炎色反応・・たとえばナトリウムのD線のひとつ(589nm)は
 励起状態 Na(2P) :[Ne]3p1・・・ネオンp軌道
   ↓(発光)  (吸収)↑
基底状態 Na(2S):電子配置:[Ne]3s1・・・ネオンs1軌道

 の異なる軌道間を電子が移動するときに発光する現象なのですが、【理科】にて、いくら説明しても「原子が電離したり再結合したりの可逆反応が起こっているのです.それは,ほとんどのスペトクルの準位が励起されている状態です.」と、不正確な情報を何度も書かれて閉口しています。
 電離は関係なく、軌道間の遷移に過ぎないことをわかりやすく説明してあげてください。


 また、炎色反応の発光のため・・金属原子の電子が二つの軌道間を遷移するためにはその差に必要なエネルギーを得ることで高い位置に移動し、その後下位の軌道に落ちこむ現象で、光源と観測者の間に元素があれば吸収されること。そして基底状態に落ちるときの光の発生方向は定まらないために、光源とその元素が直線状にないときに発光として観察されること。


 もう一点、単一の元素の炎色反応におけるエネルギーの吸収や発光と、金属結合に預かっている電子が、光によってはじき出される光電効果を逆反応だと言い切られて困っています。
 どなたか、わかりやすく説明してください。私にはこれ以上噛み砕いての説明は無理。

ちなみに元発言は
10769 Re:知識だけじゃだめ/悟空さん
>「あらゆる元素には,その元素に固有なスペトクルがあり,離散的な電子のエネルギー準位がある,ということは,太陽光のスペクトルを観察して発見されたのです.電子が再結合したり低エネルギー準位に落ちて光子が放出されれば輝線が見られ,電離したり高エネルギー準位に励起されたりすれば暗線が見られます.

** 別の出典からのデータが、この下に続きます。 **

(** * Properties *)
(** ** A text that fills its object *)
Lemma split_on_cons dim s : ∃ p ps, split_on dim s = p :: ps.
Proof. destruct s as [|c s]; cbn; [by eexists _, _|]. case_match; [by eexists _, _|]. case_match; by eexists _, _. Qed.
Lemma split_on_app dim w t : dim ∉ w → split_on dim (w ++ dim :: t) = w :: split_on dim t.
Proof.
  induction w as [|c w IH]; intros Hw; cbn [app split_on]; [by rewrite Z.eqb_refl|].
  apply not_elem_of_cons in Hw as [Hc Hw]. rewrite (proj2 (Z.eqb_neq c dim)) by done. by rewrite IH.
Qed.
Lemma split_on_none dim w : dim ∉ w → split_on dim w = [w].
Proof.
  induction w as [|c w IH]; intros Hw; cbn [split_on]; [done|].
  apply not_elem_of_cons in Hw as [Hc Hw]. rewrite (proj2 (Z.eqb_neq c dim)) by done. by rewrite IH.
Qed.
Lemma complete_delimiter dim s : complete dim (dim :: s) = complete dim s ∧ words dim (dim :: s) = words dim s.
Proof.
  unfold complete, words. cbn [split_on]. rewrite Z.eqb_refl. destruct (split_on_cons dim s) as (p & ps & ->). by split.
Qed.
Lemma complete_word dim w t : dim ∉ w → w ≠ [] →
  complete dim (w ++ dim :: t) = w :: complete dim t ∧ words dim (w ++ dim :: t) = w :: words dim t.
Proof.
  intros Hw Hne. unfold complete, words. rewrite split_on_app by done. destruct (split_on_cons dim t) as (p & ps & E).
  assert (removelast (w :: split_on dim t) = w :: removelast (split_on dim t)) as -> by by rewrite E.
  by rewrite !filter_cons_True by done.
Qed.
Lemma skip_dim_open dim s : no_nul s →
  (skip_dim dim s = Stop (Faulted "read past the string") ∧ words dim s = [] ∧ complete dim s = []) ∨
  ∃ c s', skip_dim dim s = Ok (c :: s') ∧ c ≠ dim ∧ no_nul (c :: s') ∧ words dim (c :: s') = words dim s ∧
    complete dim (c :: s') = complete dim s ∧ (length (c :: s') ≤ length s)%nat.
Proof.
  induction 1 as [|c s Hc Hs IH]; [by left|]. cbn [skip_dim]. destruct (Z.eqb_spec c dim) as [->|Hne].
  - rewrite (proj2 (nonzero_true _)) by done. cbn [andb]. destruct (complete_delimiter dim s) as [-> ->].
    destruct IH as [|(c & s' & H)]; [by left|]. right. exists c, s'. cbn [length] in *. intuition lia.
  - rewrite andb_false_r. right. exists c, s. split_and!; try done. by constructor.
Qed.
Lemma scan_word_open dim w t : no_nul w → dim ∉ w → scan_word dim (w ++ dim :: t) = Ok (w, dim :: t).
Proof.
  induction 1 as [|c w Hc Hw IH]; intros Hd; cbn [app scan_word]; [by rewrite Z.eqb_refl, andb_false_r|].
  apply not_elem_of_cons in Hd as [Hne Hd]. rewrite (proj2 (nonzero_true _)), (proj2 (Z.eqb_neq c dim)) by done. cbn. by rewrite IH.
Qed.
Lemma scan_word_end dim w : no_nul w → dim ∉ w → scan_word dim w = Stop (Faulted "read past the string").
Proof.
  induction 1 as [|c w Hc Hw IH]; intros Hd; cbn [scan_word]; [done|].
  apply not_elem_of_cons in Hd as [Hne Hd]. rewrite (proj2 (nonzero_true _)), (proj2 (Z.eqb_neq c dim)) by done. cbn. by rewrite IH.
Qed.
Lemma split_loop_open dim fuel : ∀ s k vec, no_nul s → (length s < fuel)%nat → (k ≤ 16)%nat → length vec = 16%nat →
  if decide (gives_up (16 - k) dim s) then ∃ vec', split_loop fuel dim s (Z.of_nat k) vec = Ok (-1, vec')
  else split_loop fuel dim s (Z.of_nat k) vec = Stop (Faulted "read past the string").
Proof.
  induction fuel as [|fuel IH]; intros s k vec Hs Hf Hk Hv; [lia|]. cbn [split_loop].
  destruct (skip_dim_open dim s Hs) as [(-> & Ew & Ec)|(c & s1 & -> & Hc & Hs1 & Ew & Ec & Hlen)].
  { rewrite decide_False; [done|]. unfold gives_up. rewrite Ew, Ec. destruct (16 - k)%nat; cbn; tauto. }
  inversion Hs1 as [|? ? Hc0 _]; subst. cbn [head default from_option id]. rewrite (proj2 (nonzero_true c)) by done. cbn [negb].
  destruct (decide (dim ∈ c :: s1)) as [Hin|Hout].
  - apply list_elem_of_split_l in Hin as (w & t & E & Hw). assert (w ≠ []) as Hne by (intros ->; injection E as -> _; done).
    rewrite E in *. clear E. destruct (complete_word dim w t Hw Hne) as [Ecw Eww]. rewrite Ecw in Ec. rewrite Eww in Ew.
    apply Forall_app in Hs1 as [Hnw Ht]. destruct (decide (k = 16%nat)) as [->|Hk16].
    { change (Z.of_nat 16 =? max_level) with true. cbv iota. rewrite decide_True; [by eexists|]. left. by rewrite <-Ec. }
    rewrite (proj2 (Z.eqb_neq (Z.of_nat k) max_level)) by (unfold max_level; lia). rewrite scan_word_open by done.
    replace (16 - k)%nat with (S (16 - S k)) by lia. destruct (Nat.ltb_spec (length w) 32) as [Hlt|Hge].
    + replace (32 <? Z.of_nat (length w) + 1) with false by lia. rewrite Nat2Z.id.
      destruct (lookup_lt_is_Some_2 vec k) as [row Erow]; [lia|]. rewrite Erow. replace (Z.of_nat k + 1) with (Z.of_nat (S k)) by lia.
      assert (0 < length w)%nat by (destruct w; [done|cbn; lia]). rewrite length_app in Hlen. cbn [length] in Hlen.
      specialize (IH (dim :: t) (S k) (<[k:=splice (splice row 0 w) (length w) [0]]> vec) Ht ltac:(cbn; lia) ltac:(lia) ltac:(by rewrite length_insert)).
      destruct (complete_delimiter dim t) as [Et1 Et2].
      assert (gives_up (16 - S k) dim (dim :: t) ↔ gives_up (S (16 - S k)) dim s) as Hiff.
      { unfold gives_up. rewrite Et1, Et2, <-Ec, <-Ew. cbn [fitting length]. rewrite (proj2 (Nat.ltb_lt _ _) Hlt).
        split; (intros [Hg|[Hg1 Hg2]]; [left; congruence|right; split; [lia|congruence]]). }
      destruct (decide (gives_up (16 - S k) dim (dim :: t))); [rewrite decide_True by by apply Hiff|rewrite decide_False by by rewrite <-Hiff]; exact IH.
    + replace (32 <? Z.of_nat (length w) + 1) with true by lia. rewrite decide_True; [by eexists|]. left.
      rewrite <-Ec. cbn [fitting]. by rewrite (proj2 (Nat.ltb_ge _ _) Hge).
  - assert (complete dim (c :: s1) = [] ∧ words dim (c :: s1) = [c :: s1]) as [Ec1 Ew1] by (unfold complete, words; by rewrite split_on_none).
    rewrite Ec1 in Ec. rewrite Ew1 in Ew. destruct (decide (k = 16%nat)) as [->|Hk16].
    { change (Z.of_nat 16 =? max_level) with true. cbv iota. rewrite decide_True; [by eexists|]. right. by rewrite <-Ec, <-Ew. }
    rewrite (proj2 (Z.eqb_neq (Z.of_nat k) max_level)) by (unfold max_level; lia). rewrite scan_word_end by done.
    rewrite decide_False; [done|]. unfold gives_up. rewrite <-Ec, <-Ew. replace (16 - k)%nat with (S (16 - S k)) by lia. cbn. intros [?|[? _]]; done.
Qed.
Lemma SplitString_open s vec dim : no_nul s → length vec = 16%nat →
  if decide (gives_up 16 dim s) then ∃ vec', SplitString s vec dim = Ok (-1, vec')
  else SplitString s vec dim = Stop (Faulted "read past the string").
Proof. intros Hs Hv. apply (split_loop_open dim (S (length s)) s 0 vec Hs); [lia|lia|done]. Qed.
(** unlinking the node [x] of [l1 ++ x :: l2] when it is not the only one *)
Lemma NoDup_mid {A} (l1 : list A) x l2 :
  NoDup (l1 ++ x :: l2) → NoDup (l1 ++ l2) ∧ x ∉ l1 ++ l2 ∧ NoDup l1 ∧ NoDup l2.
Proof.
  rewrite <-Permutation_middle. intros [Hx Hnd]%NoDup_cons. apply NoDup_app in Hnd as H'.
  naive_solver.
Qed.
Lemma Forall_mid {A} (P : A → Prop) l1 x l2 :
  Forall P (l1 ++ x :: l2) → P x ∧ Forall P l1 ∧ Forall P l2.
Proof. intros [? [? ?]%Forall_cons]%Forall_app. done. Qed.
Lemma hdd_page l : Forall page_ok l → l ≠ [] → page_ok (hdd 0 l) ∧ hdd 0 l ∈ l.
Proof. destruct l; [done|]. intros [? _]%Forall_cons _. split; [done|left]. Qed.
Lemma lastd_page l : Forall page_ok l → l ≠ [] → page_ok (lastd 0 l) ∧ lastd 0 l ∈ l.
Proof.
  destruct l as [|b r _] using rev_ind; [done|]. intros [_ [? _]%Forall_cons]%Forall_app _.
  rewrite lastd_app. cbn. split; [done|]. apply elem_of_app. right. left.
Qed.
(** the two stores of [Erase] relink the segments *)
Lemma seg_unlink m self prev l1 x l2 nxt :
  Forall page_ok (l1 ++ x :: l2) → NoDup (l1 ++ x :: l2) → l1 ≠ [] → l2 ≠ [] →
  seg m self prev (l1 ++ x :: l2) nxt →
  seg (store64 (store64 m (previous (hdd 0 l2)) (lastd 0 l1)) (next (lastd 0 l1)) (hdd 0 l2))
    self prev (l1 ++ l2) nxt.
Proof.
  intros Hp Hnd H1 H2 Hs. apply seg_remove_store in Hs as [Hs1 Hs2].
  apply NoDup_mid in Hnd as (Hnd & _ & Hnd1 & Hnd2). apply Forall_mid in Hp as (_ & Hp1 & Hp2).
  destruct (lastd_page l1 Hp1 H1) as [Hl Hli]. destruct (hdd_page l2 Hp2 H2) as [Hh Hhi].
  pose proof (page_ok_64 _ Hl). pose proof (page_ok_64 _ Hh).
  apply NoDup_app in Hnd as (_ & Hdis & _).
  apply seg_app. split.
  - destruct l1 as [|b r _] using rev_ind; [done|].
    rewrite lastd_app in *. cbn [lastd last] in *.
    destruct l2 as [|c r2]; [done|]. cbn [hdd] in *.
    apply (seg_set_next _ _ _ r b x); [done|done|lia|].
    apply seg_store64; [done| |exact Hs1]. unfold previous.
    apply (page_apart_in c); [done|done| |lia|lia]. intros Hin. apply (Hdis c Hin Hhi).
  - destruct l2 as [|c r2]; [done|]. cbn [hdd] in *.
    assert (lastd prev l1 = lastd 0 l1) as ->.
    { destruct l1 as [|b r _] using rev_ind; [done|]. by rewrite !lastd_app. }
    apply seg_store64; [done| |].
    + unfold next. apply (page_apart_in (lastd 0 l1)); [done|done| |lia|lia]. intros Hin. by apply (Hdis _ Hli).
    + eapply seg_set_prev; [done|done|lia|exact Hs2].
Qed.
Lemma lastd_nil_eq d d' l : l ≠ [] → lastd d l = lastd d' l.
Proof. destruct l as [|b r _] using rev_ind; [done|]. by rewrite !lastd_app. Qed.
Lemma hdd_app_ne d l1 l2 : l1 ≠ [] → hdd d (l1 ++ l2) = hdd d l1.
Proof. by destruct l1. Qed.
(** a store to one field of a listed node other than [x] *)
Lemma load64_other m x q o o' v :
  page_ok x → page_ok q → x ≠ q → 0 ≤ o ≤ 16 → 0 ≤ o' ≤ 16 →
  load64 (store64 m (q + o') v) (x + o) = load64 m (x + o).
Proof. intros Hx Hq Hne Ho Ho'. apply load64_store64_ne. destruct (pages_apart x q); lia || done. Qed.

Lemma Erase_spec s l1 x l2 :
  list_rep s (l1 ++ x :: l2) → l1 ++ l2 ≠ [] →
  wp (Erase x) (λ r s', r = true ∧ list_post (l1 ++ x :: l2) s (l1 ++ l2) s') s.
Proof.
  intros Hrep Hne. destruct (rep_node s l1 x l2 Hrep) as (Hx & Hn & Hp & Hid).
  destruct Hrep as [Hseg Hh Ht Hsz Hpages Hnd Hself Hlen]. pose proof (page_ok_64 _ Hx).
  pose proof (Forall_mid _ _ _ _ Hpages) as (_ & Hp1 & Hp2).
  pose proof (NoDup_mid _ _ _ Hnd) as (Hnd' & Hxni & Hnd1 & Hnd2).
  assert (Hpp : Forall page_ok (l1 ++ l2)) by (apply Forall_app; done).
  assert (Hlen' : u64 (size_ (memory_list_ s) + -1) = Z.of_nat (length (l1 ++ l2))).
  { rewrite Hsz, !length_app in *. cbn [length] in *. rewrite wrap_small; lia. }
  assert (Hlt : Z.of_nat (length (l1 ++ l2)) < 2 ^ 63) by (rewrite length_app in *; cbn [length] in *; lia).
  assert (Hr : ∀ o, 0 ≤ o ≤ 16 → ram_ok (x + o) 8 = true) by (intros; apply ram_ok_page; lia || done).
  unfold Erase. wp_steps. apply wp_ld64; [apply Hr; lia|]. wp_steps.
  apply wp_ld64; [by apply ram_ok_page0|]. wp_steps. apply wp_ld64; [apply Hr; lia|].
  rewrite Hn, Hp, Hid, Z.eqb_refl. cbn [negb orb].
  destruct (decide (l2 = [])) as [->|H2].
  - rewrite app_nil_r in *. pose proof (lastd_page l1 Hp1 Hne) as [Hlp Hli].
    pose proof (page_ok_64 _ Hlp). cbn [hdd]. replace (lastd 0 l1 =? 0) with false by lia.
    cbn [Z.eqb andb]. unfold get_tail, put_tail. wp_steps. rewrite Ht, lastd_app, Z.eqb_refl.
    cbn [negb]. wp_steps. apply (Erase_prev_spec _ _ l1 0); try done.
    destruct l1 as [|b r]; [done|]. set (l1 := b :: r) in *. vm_simpl. split; [done|].
    split_and!; [constructor; vm_simpl; try done|done|].
    + destruct l1 as [|b' r' _] using rev_ind; [done|]. rewrite lastd_app. cbn [lastd last].
      apply seg_app in Hseg as [Hseg _]. by apply (seg_set_next _ _ _ _ _ x).
    + intros c Hc. vm_simpl. specialize (Hc (lastd 0 l1) ltac:(set_solver)).
      unfold PGSIZE, next in *. rewrite load8_store_le, decide_False by lia. done.
  - pose proof (hdd_page l2 Hp2 H2) as [Hhp Hhi]. pose proof (page_ok_64 _ Hhp).
    replace (hdd 0 l2 =? 0) with false by lia. cbn [andb]. wp_steps.
    assert (x ≠ hdd 0 l2) as Hxh by (intros Heq; apply Hxni; rewrite Heq; set_solver).
    apply wp_st64; [by apply ram_ok_page|].
    assert (Ho : ∀ o, 0 ≤ o ≤ 16 → load64 (store64 (vm_mem s) (hdd 0 l2 + 8) (lastd 0 l1)) (x + o)
      = load64 (vm_mem s) (x + o)) by (intros; apply load64_other; lia || done).
    apply (Erase_prev_spec _ _ l1 (hdd 0 l2)); vm_simpl; try done.
    + unfold next, previous in *. rewrite <-(Z.add_0_r x), Ho by lia. by rewrite Z.add_0_r.
    + unfold previous in *. rewrite Ho by lia. done.
    + intros ->. by rewrite Hh.
    + destruct (decide (l1 = [])) as [->|H1].
      * split; [done|]. split_and!; [constructor; vm_simpl; try done|done|].
        -- destruct l2 as [|c r2]; [done|]. cbn [hdd app] in *. destruct Hseg as (_ & _ & _ & Hseg).
           eapply seg_set_prev; [done|done|cbn; lia|exact Hseg].
        -- rewrite Ht. cbn [app]. rewrite lastd_cons. by apply lastd_nil_eq.
        -- intros c Hc. vm_simpl. specialize (Hc (hdd 0 l2) ltac:(set_solver)).
           unfold PGSIZE, previous in *. rewrite load8_store_le, decide_False by lia. done.
      * pose proof (lastd_page l1 Hp1 H1) as [Hlp Hli]. pose proof (page_ok_64 _ Hlp).
        destruct l1 as [|b r]; [done|]. set (l1 := b :: r) in *. split; [done|].
        split_and!; [constructor; vm_simpl; try done|done|].
        -- by apply (seg_unlink _ _ _ _ x).
        -- rewrite Ht, !lastd_app, lastd_cons. by apply lastd_nil_eq.
        -- intros c Hc. vm_simpl. pose proof (Hc (hdd 0 l2) ltac:(set_solver)).
           pose proof (Hc (lastd 0 l1) ltac:(set_solver)). unfold PGSIZE, previous, next in *.
           rewrite !load8_store_le, !decide_False by lia. done.
Qed.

>太陽の中では,ほとんどの原子が電離したり再結合したりの可逆反応が起こっているのです.それは,ほとんどのスペトクルの準位が励起されている状態です.金属を炎(それはプラズマ状態の代名詞です)の中に入れれば,まさに「このこと」がおこるのではありませんか?

10570 Re:知識だけじゃだめ /悟空さん
>炎色反応って,金属の電子が熱運動で,その占めるエネルギー準位が変動したり,特に,ナトリウムランプなどでは,電離してプラズマ状態になることが原因で起きるのですよ.電離した電子がまた原子と結合すれば,それに対応した「離散的な」エネルギー準位の光が放出されるでしょう

>つまり,炎色反応とは,いわば光電効果の逆過程のことでしょう.

10632 Re:知識だけじゃだめ/悟空さん
>・原子が電離エネルギー以上のエネルギーを持つ光子を吸収して電離する(光電効果,これは,アインシュタインのノーベル賞受賞の理由になりました),
・電離した原子(イオン)が再・結合して,その電離エネルギーに対応する固有スペクトルに対応する光子を放出する(炎色反応の原理),

>電離←→再結合,光子の吸収←→光子の放出,これが逆反応でなくて,いったい,何なのでしょうか.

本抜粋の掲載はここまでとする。